Brooklyn Brothers Beat The Best
"Brooklyn Brothers Beat the Best" (eat your heart out, "Tim and Eric’s Billion Dollar Movie!") Seriously: the supposedly fictional band of the title is a combination of self-described "depressing" lyrics and background noise provided by children’s toys. Both of the members are bearded, middle-aged, and unemployed Brooklyn white guys who are apparently financially secure even without jobs, and they team up when Jim (the one with the children’s toys) continually punches Alex (the depressing one dressed in a moose outfit) in the face until he agrees to form a band with him. This picture is derived from the unfunny subconscious of someone who’s been living out of the back corner of an Anthropologie store for the past few years.
I admit, it has moments where it suggests quality. As a director, Sean O’Nan (he also writes, and plays Alex) is, to damn him with faint praise, competent: his compositions are static, he gets the dialogue delivered at a snappy, screwball pace, and occasionally (not often) the lines even suggest the existence of wit. But unfortunately, much like the aforementioned "Tim and Eric," quality cinema is not what "Brookyln Brothers" is after.
Like "Tim and Eric," the film seems designed to push personas more than fulfill audiences: the Brothers have, since the film was picked up, been signed to a record deal and have begun to perform live (I can’t help but assume this was the goal of the film in the first place, more than making a decent film.) Yes, yet another bland indy film that feels as much like an infomercial (looking at you, "Sleepwalk with Me") as it does a narrative story.
But that’s not where the "Tim and Eric" comparisons stop. Like that film, it drags in ’celebrities’ in an attempt to transfer some of their prestige to our "stars." But where that picture had Will Ferrell and national treasure John C. Reilly to help fill time, this one has Wilder Valderama (yes, he still exists) and Melissa Leo. Is this what passes for ’cool’ nowadays? Between the ’guest stars’ and the trying-way-too-hard humor - at one point, in a scene probably meant to be edgy but instead just sad and borderline offensive, Alex plays to a group of mentally challenged people in a home - "Brooklyn Brothers" feels like a shitty TV pilot that wouldn’t even be good enough to earn a 3AM slot on Comedy Central.
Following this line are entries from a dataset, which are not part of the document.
Lemma decode_request_body l payload :
  addrs_ok l = true -> decode_body (request_body l) = Ok payload -> payload = AddressesFromNetIP l.
Proof.
  intros Hl. pose proof (request_json_ok l Hl) as Hj. unfold decode_body, request_body. cbv zeta.
  set (text := print (EndpointRequest_json (AddressesFromNetIP l))) in *.
  assert (DecodeNext (String.substring 0 maxRequestBytes text) = Some (EndpointRequest_json (AddressesFromNetIP l), ""%string)
    \/ DecodeNext (String.substring 0 maxRequestBytes text) = None) as Hd.
  { destruct (le_lt_dec (slen text) maxRequestBytes) as [Hle|Hlt].
    - left. rewrite substring_all by done. unfold DecodeNext, text. rewrite <- (app_nil_r_s (print _)).
      rewrite parse_value_print; [done|done| |done].
      unfold text_fuel. pose proof (need_length _ Hj). rewrite app_nil_r_s. lia.
    - right. destruct (substring_split maxRequestBytes text) as [q Eq].
      eapply DecodeNext_cut; [exact Hj|exact Eq|]. intros ->. rewrite app_nil_r_s in Eq.
      by apply (substring_short maxRequestBytes text). }
  destruct Hd as [-> | ->]; [|done]. cbn [is_null EndpointRequest_json]. rewrite andb_false_r.
  unfold EndpointRequest_json. cbn [decode_struct foldl].
  assert (forall old, old = [] -> set_member true EndpointRequest_fields (old, true)
    ("addresses"%string, JArr (address_json <$> AddressesFromNetIP l)) = (AddressesFromNetIP l, true)) as Hset.
  { intros old ->. unfold set_member. cbn [snd fst]. 
    change (find_field EndpointRequest_fields "addresses") with
      (Some (decode_list zero_Address (decode_nested true Address_fields))). cbn iota.
    by rewrite decode_addresses. }
  rewrite Hset by done. destruct (ensureEOF _ _); [|done]. by intros [= <-].
Qed.

Lemma validate_request_body h l validated :
  addrs_ok l = true -> canonical l -> validateAddresses h (AddressesFromNetIP l) = Ok validated -> validated = l.
Proof.
  intros Hl Hc (addrs & Hv & _ & ->)%validateAddresses_Ok. trans (CanonicalAddresses l); [|by apply Canonical_id]. f_equal.
  unfold AddressesFromNetIP in Hv. rewrite (Canonical_id l Hc) in Hv. apply addrs_ok_Forall in Hl.
  clear Hc. revert addrs Hv. induction Hl as [|x l Hx Hl IH]; intros addrs Hv.
  - by apply Forall2_nil_inv_l in Hv as ->.
  - cbn [fmap list_fmap] in Hv. apply Forall2_cons_inv_l in Hv as (y & addrs' & (Hy & _) & Hv & ->).
    cbn [AddressText] in Hy. unfold addr_ok in Hx. apply andb_true_iff in Hx as [Hx _].
    rewrite ParseAddr_String in Hy by done. injection Hy as <-. f_equal. by apply IH.
Qed.

Section site.
Context (h : Handler) (conn : option ConnectionState).

Definition http_request (r : ClientRequest) : Request :=
  {| Method := cr_Method r; Path := cr_Path r; TLS := conn; Headers := cr_Headers r; Body := cr_Body r |}.

(** A handler makes at most three calls on its store. *)
Inductive serve (r : ClientRequest) (s : Site) : result string ClientResponse -> Site -> Prop :=
| request_lost n d m : db_run (site_db s) n d ->
    serve r s (Err m) {| site_db := d; site_calls := n + site_calls s |}
| request_served n d now w fs response x m d' answer :
    db_run (site_db s) n d -> int64_range now -> carried h (http_request r) now ->
    ServeHTTP h (http_request r) now {| durable := d; work := w; faults := fs |} = (response, x) ->
    db_run (durable x) m d' -> delivered response answer ->
    serve r s answer {| site_db := d'; site_calls := m + (3 + (n + site_calls s)) |}.

(** ** Every state of the site is a run's *)

Lemma db_run_trans d n d1 m d2 : db_run d n d1 -> db_run d1 m d2 -> db_run d (m + n) d2.
Proof. intros H1 H2. induction H2; [done|]. by eapply db_next. Qed.

Lemma call_db_step c s : call_ok c -> db_step (durable s) (durable (snd (call c s))).
Proof. destruct s. by apply db_call. Qed.

Lemma one_call c s : call_ok c -> db_run (durable s) 1 (durable (snd (call c s))).
Proof. intros Hc. eapply db_next; [apply db_start|by apply call_db_step]. Qed.

Definition within (k : nat) (d d' : DB) : Prop := exists n, (n <= k)%nat /\ db_run d n d'.

Lemma within_refl k d : within k d d.
Proof. exists 0%nat. split; [lia|constructor]. Qed.
Lemma within_mono k l d d' : (k <= l)%nat -> within k d d' -> within l d d'.
Proof. intros H (n & ? & ?). exists n. split; [lia|done]. Qed.
Lemma within_trans k l d d1 d2 : within k d d1 -> within l d1 d2 -> within (k + l) d d2.
Proof. intros (n & ? & H1) (m & ? & H2). exists (m + n)%nat. split; [lia|]. by eapply db_run_trans. Qed.

Lemma within_get dev (s : TxState) : within 1 (durable s) (durable (snd (get_intent dev s))).
Proof.
  exists 1%nat. split; [done|]. pose proof (one_call (CallGet dev) s I) as H.
  cbn [call] in H. unfold reply_of in H. by destruct (get_intent dev s) as [[]].
Qed.

Lemma within_expire now (s : TxState) :
  int64_range now -> within 1 (durable s) (durable (snd (expire_leases now s))).
Proof.
  intros Hn. exists 1%nat. split; [done|]. pose proof (one_call (CallExpire now) s Hn) as H.
  cbn [call] in H. unfold reply_of in H. by destruct (expire_leases now s) as [[]].
Qed.

Lemma within_upsert r (s : TxState) :
  request_ok r -> within 1 (durable s) (durable (snd (upsert_intent r s))).
Proof.
  intros Hr. exists 1%nat. split; [done|]. pose proof (one_call (CallUpsert r) s Hr) as H.
  cbn [call] in H. unfold reply_of in H. by destruct (upsert_intent r s) as [[]].
Qed.

Lemma getStatus_within request now (s : TxState) :
  int64_range now -> within 3 (durable s) (durable (snd (getStatus h request now s))).
Proof.
  intros Hn. unfold getStatus. destruct (authenticate h request) as [device|]; [|apply within_refl].
  pose proof (within_get (ID device) s) as H1. destruct (get_intent (ID device) s) as [[i|e] s1]; cbn [snd] in *.
  2: { destruct e; (eapply within_mono; [|exact H1]; lia). }
  destruct (_ && _); [|eapply within_mono; [|exact H1]; lia].
  pose proof (within_expire now s1 Hn) as H2. destruct (expire_leases now s1) as [[l|e] s2]; cbn [snd] in *.
  2: { eapply (within_mono 2 3), (within_trans 1 1); [lia|done|done]. }
  pose proof (within_get (ID device) s2) as H3. destruct (get_intent (ID device) s2) as [[j|e] s3]; cbn [snd] in *;
    (eapply (within_trans 1 2); [done|]; by eapply (within_trans 1 1)).
Qed.

Lemma putEndpoints_within request now (s : TxState) :
  carried h request now -> within 3 (durable s) (durable (snd (putEndpoints h request now s))).
Proof.
  intros Hc. destruct (putEndpoints_cases h request now (S := TxState))
    as [(response & _ & _ & E)|(device & l & p & Hck & E)]; specialize (E s).
  - rewrite E. apply within_refl.
  - cbv zeta in E. rewrite E. cbn [snd]. eapply within_mono; [|apply within_upsert]; [lia|].
    by eapply Hc.
Qed.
Not to mention that it can never decide what it wants to be. Is it a commercial for the band? The endless montages and celebration of their music make it seem so. Is it a sappy coming of age flick? There are scenes, with O’Nan getting to make out with a hot body-pierced woman, that suggest he’s in it for the wish fulfillment. Is it an indy cry for respect? A long digression with Alex’s right-wing, repressive, music-hating family suggest the picture is little more than "anti-establishment" catharsis (as if the cartoon characters on display here are a normal facet of O’Nan’s world, as opposed to constructs created through caricatures of Fox News types.
At the end of the day, we don’t care what it ends up being, because no matter what angle you grasp onto - the guest stars, the sappy stuff, the liberal wish fulfillment, or the music - it’s all pretty bad. O’Nan throws everything at the wall, but none of it sticks. The Brooklyn Brothers may beat the best, but their movie is the worst.